• What is needed
Beginning with the line that contains "apply String.eqb_neq in Hne." in the material below, print each line exactly until the line that contains "apply runs_bind in H as (t4" has been printed, then stop.

*** Supplied information

Lemma startsAfter_cons (good good' : list (event startAnswer) → Prop) ev tr code :
  notStarted ev → (∀ b, good b → good' (ev :: b)) →
  startsAfter good tr code → startsAfter good' (ev :: tr) code.
Proof. intros Hn Hg. apply (startsAfter_app good good' [ev]); [by repeat constructor|done]. Qed.

Lemma runManager_run tr code : runs runManager tr code → startsAfter (λ b, b = []) tr code.
Proof.
  unfold runManager. intros H. run_call H stopped. right.
  destruct stopped as [err|]; repeat runs_step; eexists [], _, _; (split; [done|]);
    (split; [constructor|]); (split; [done|]); (split; [by split|]); eexists; find_event.
Qed.

Lemma registered_mono namespace tr tr' : tr ⊆ tr' → registered namespace tr → registered namespace tr'.
Proof.
  unfold registered. intros Hs (H1 & H2 & (e & H3 & He) & H4 & H5).
  split_and!; [by apply Hs..| |by apply Hs|by apply Hs]. exists e. split; [by apply Hs|done].
Qed.

Lemma serve_run namespace installed policy tr code :
  runs (serve namespace installed policy) tr code →
  startsAfter (λ b, registered namespace b ∧
    Ev (SetupConfigWatcher namespace (newCache namespace installed)) None ∈ b ∧
    match policy with Some m => Ev (SetupMetricsWatcher namespace m) None ∈ b | None => True end)
    tr code.
Proof.
  unfold serve. intros H. setup_step H H1 e1. subst.
  apply runs_bind in H as (t1 & e2 & t2 & -> & He2 & H).
  assert (Ht1 : Forall notStarted t1 ∧
    (e2 = None → match policy with Some m => Ev (SetupMetricsWatcher namespace m) None ∈ t1
                 | None => True end)).
  { destruct policy as [m|].
    - apply (runs_call (R := startAnswer) (SetupMetricsWatcher namespace m)) in He2 as ->.
      split; [by repeat constructor|]. intros ->. left.
    - apply runs_ret in He2 as [-> _]. split; [constructor|done]. }
  destruct Ht1 as [Hn1 Hm]. apply orExit_run in H as [[-> H]|(_ & -> & ->)];
    [|left; rewrite app_nil_r; split; [by constructor|done]].
  run_call H e3. apply orExit_run in H as [[-> H]|(_ & -> & ->)]; cycle 1.
  { left. split; [|done]. constructor; [done|]. apply Forall_app. split; [done|by repeat constructor]. }
  apply register_run in H as [[Hn ->]|(t3 & t4 & -> & Hn3 & Hr & H)].
  { left. split; [|done]. constructor; [done|]. apply Forall_app. split; [done|by constructor]. }
  set (x := Ev (SetupConfigWatcher namespace (newCache namespace installed)) None : event startAnswer).
  set (y := Ev NewZapLogger None : event startAnswer).
  replace (x :: t1 ++ y :: t3 ++ t4) with ((x :: t1 ++ y :: t3) ++ t4)
    by (cbn; by rewrite <- app_assoc).
  apply runManager_run in H. revert H. apply startsAfter_app.
  - constructor; [done|]. apply Forall_app. split; [done|by constructor].
  - intros b ->. rewrite app_nil_r. split; [|split; [left|]].
    + eapply registered_mono; [|done]. intros ev Hev. right. apply elem_of_app. right. by right.
    + destruct policy; [|done]. right. apply elem_of_app. left. by apply Hm.
Qed.

(** The manager is started only when everything is in place: a namespace from
    the flag or the environment, the configuration watcher with a cache that forces
    bare pods exactly when the check found a CRD missing, both controllers, the
    account of the agent, both webhooks, and with secure metrics a verified client
    authority and its watcher.  Any failure before that exits with 1, and the exit
    code is 0 exactly when the manager ran and stopped without an error; the
    telemetry is then flushed in any case. *)
Theorem main_starts_complete f tr code :
  runs (main f) tr code → startsAfter (λ before, ∃ namespace, setUp f namespace before) tr code.
Proof.
  unfold main. intros (t0 & namespace & t1 & -> & Hns & H)%runs_bind.
  assert (Hn0 : Forall notStarted t0).
  { destruct (String.eqb (flag_namespace f) "").
    - apply (runs_call (R := startAnswer) (Getenv "POD_NAMESPACE")) in Hns as ->. by repeat constructor.
    - apply runs_ret in Hns as [-> _]. constructor. }
  clear Hns. destruct (String.eqb namespace "") eqn:Hne.
  { apply runs_ret in H as [-> ->]. left. rewrite app_nil_r. done. }
  apply String.eqb_neq in Hne.
  run_call H e1. apply orExit_run in H as [[-> H]|(_ & -> & ->)];
    [|left; rewrite Forall_app; by repeat constructor].
  apply runs_bind in H as (t2 & metrics & t3 & -> & [Hn2 Hm]%setupMetrics_run & H).
  destruct metrics as [[opts policy]|err]; cbn [resOrExit] in H; cycle 1.
  { apply runs_ret in H as [-> ->]. left. rewrite app_nil_r, Forall_app. split; [|done]. split; [done|by constructor]. }
  run_call H e2. apply orExit_run in H as [[-> H]|(_ & -> & ->)]; cycle 1.
  { left. rewrite Forall_app, List.Forall_cons_iff, Forall_app. split; [|done]. split_and!; try done. by repeat constructor. }
  apply runs_bind in H as (t4 & crds & t5 & -> & Hc & H).
  pose proof (sandboxCRDInstalled_notStarted _ _ Hc) as Hn4.
  set (pre := t0 ++ Ev GetRESTConfig None :: t2 ++ Ev (NewManager opts) None :: t4).
  assert (Hpre : Forall notStarted pre).
  { unfold pre. rewrite Forall_app, List.Forall_cons_iff, Forall_app. by repeat constructor. }
  match goal with |- startsAfter _ ?t _ => replace t with (pre ++ t5)
    by (unfold pre; by rewrite <- app_assoc, <- app_comm_cons, <- app_assoc, <- app_comm_cons) end.
  destruct crds as [installed|err]; cbn [resOrExit] in H; cycle 1.
  { apply runs_ret in H as [-> ->]. left. by rewrite app_nil_r. }
  apply serve_run in H. revert H. apply startsAfter_app; [done|].
  intros b (Hr & Hw & Hp). exists namespace. split; [done|].
  assert (Hb : b ⊆ pre ++ b) by (intros ev Hev; apply elem_of_app; by right).
  split; [by eapply registered_mono|]. split.
  - exists installed, t4. split; [done|]. split; [|by apply Hb].
    intros ev Hev. apply elem_of_app. left. unfold pre. apply elem_of_app. right. right.
    apply elem_of_app. right. by right.
  - exists opts. split; [|].
    { apply elem_of_app. left. unfold pre. apply elem_of_app. right. right.
      apply elem_of_app. right. left. }
    destruct (flag_secureMetrics f).
    + destruct Hm as (roots & Hroots & -> & ->). split; [done|]. intros _. exists roots.
      split; [done|]. split; [done|]. by apply Hb.
    + destruct Hm as [-> _]. done.
Qed.
End Startup.

(** ** Without the CRDs no claim is made *)

(** The creation of a sandbox resource. *)
Definition createsClaim (ev : event answer) : bool :=
  match ev with
  | Ev (ObjCreate _ KSandboxClaim _) _ | Ev (ObjCreate _ KSandboxTemplate _) _
  | Ev (ObjCreate _ KSandboxWarmPool _) _ => true
  | _ => false
  end.

Section BareMode.
Context `{K : ApiMachinery} `{CL : ConfigLibs} `{CC : ClientCmd} `{RJ : RawJSON} `{RE : Rendering}
  `{SL : SandboxLibs}.
Context (m : SandboxManager).
Abbreviation noClaim := (emits (λ ev, createsClaim ev = false)).

Lemma access_noClaim {A} (p : M A) : emits (λ ev, accessCall ev = true) p → noClaim p.
Proof. apply emits_mono. intros [e a]. destruct e; try done. by destruct k. Qed.

Lemma createBarePod_noClaim run name step spec : noClaim (createBarePod m run name step spec).
Proof.
  assert (Hreq : noClaim (requireRunnableRun m run))
    by (unfold requireRunnableRun, readRunnableRun; emits_walk done).
  assert (Hwait : ∀ n key t d, noClaim (waitTurns n key t d))
    by (induction n; intros; cbn [waitTurns]; emits_walk done).
  unfold createBarePod, recreatePod, existingPod, waitForPodDeletion.
  repeat (first [apply Hreq | apply Hwait | emits_walk done]).
Qed.

Lemma setupSandbox_noClaim cfg run step agent llm tools deadline agentCtx spoke :
  cfg_SandboxMode cfg = barePodMode →
  noClaim (setupSandbox m cfg run step agent llm tools deadline agentCtx spoke).
Proof.
  intros Hmode.
  assert (Hwork : ∀ run step spec, noClaim (createWorkload m cfg run step spec)).
  { intros. unfold createWorkload. rewrite Hmode. cbn.
    apply emits_bind; [apply createBarePod_noClaim|intros; apply emits_ret]. }
  unfold setupSandbox, ensureAccess, ensureSA, accountWith, createAccount, ensureSandboxKubeconfig,
    grantExecution, buildWorkload, createInputConfigMap, adoptDependents, setInputConfigMapOwner,
    setResultRBACOwner, setSAOwner, spanEvent.
  repeat (first [ solve [apply access_noClaim; eauto with access]
                | apply Hwork | apply emits_onErr; intros | emits_walk done ]).
Qed.

(** C10: Where the sandbox CRDs are missing ([main] then makes a cache that forces bare
    pods), no sandbox is ever set up as a claim: whatever ConfigMaps were handed
    over, a creation that reads its configuration from such a cache creates no
    SandboxClaim, SandboxTemplate or SandboxWarmPool. *)
Theorem missing_crds_no_claims ns run step agent llm tools deadline agentCtx tr out :
  runs (Create m run step agent llm tools deadline agentCtx) tr out →
  (∀ cfg, Ev ConfigGet cfg ∈ tr → ∃ c, watched ns true c ∧ cache_Config c = cfg) →
  Forall (λ ev, createsClaim ev = false) tr.
Proof.
  unfold Create. intros H Hcfg. run_call H cfg. constructor; [done|].
  destruct (Hcfg cfg) as (c & Hw & Hc); [left|]. clear Hcfg.
  destruct cfg as [cfg|]; [|apply runs_ret in H as [-> _]; constructor].
  apply watched_wf in Hw as [[Hw _] Hf]. destruct (Hw cfg Hc) as (_ & _ & Hmode).
  specialize (Hmode Hf). eapply emits_run; [exact H|]. clear Hw H.
  apply emits_bind; [unfold requireRunnableRun, readRunnableRun; emits_walk done|].
  intros [current|err]; [|apply emits_ret].
  unfold beginAudit, auditIf.
  repeat (first [ apply setupSandbox_noClaim; assumption
                | solve [apply access_noClaim; eauto using cleanupOnCreateFailure_access with access]
                | emits_walk done ]).
Qed.
End BareMode.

******

• Exercise result
  apply String.eqb_neq in Hne.
  run_call H e1. apply orExit_run in H as [[-> H]|(_ & -> & ->)];
    [|left; rewrite Forall_app; by repeat constructor].
  apply runs_bind in H as (t2 & metrics & t3 & -> & [Hn2 Hm]%setupMetrics_run & H).
  destruct metrics as [[opts policy]|err]; cbn [resOrExit] in H; cycle 1.
  { apply runs_ret in H as [-> ->]. left. rewrite app_nil_r, Forall_app. split; [|done]. split; [done|by constructor]. }
  run_call H e2. apply orExit_run in H as [[-> H]|(_ & -> & ->)]; cycle 1.
  { left. rewrite Forall_app, List.Forall_cons_iff, Forall_app. split; [|done]. split_and!; try done. by repeat constructor. }
  apply runs_bind in H as (t4 & crds & t5 & -> & Hc & H).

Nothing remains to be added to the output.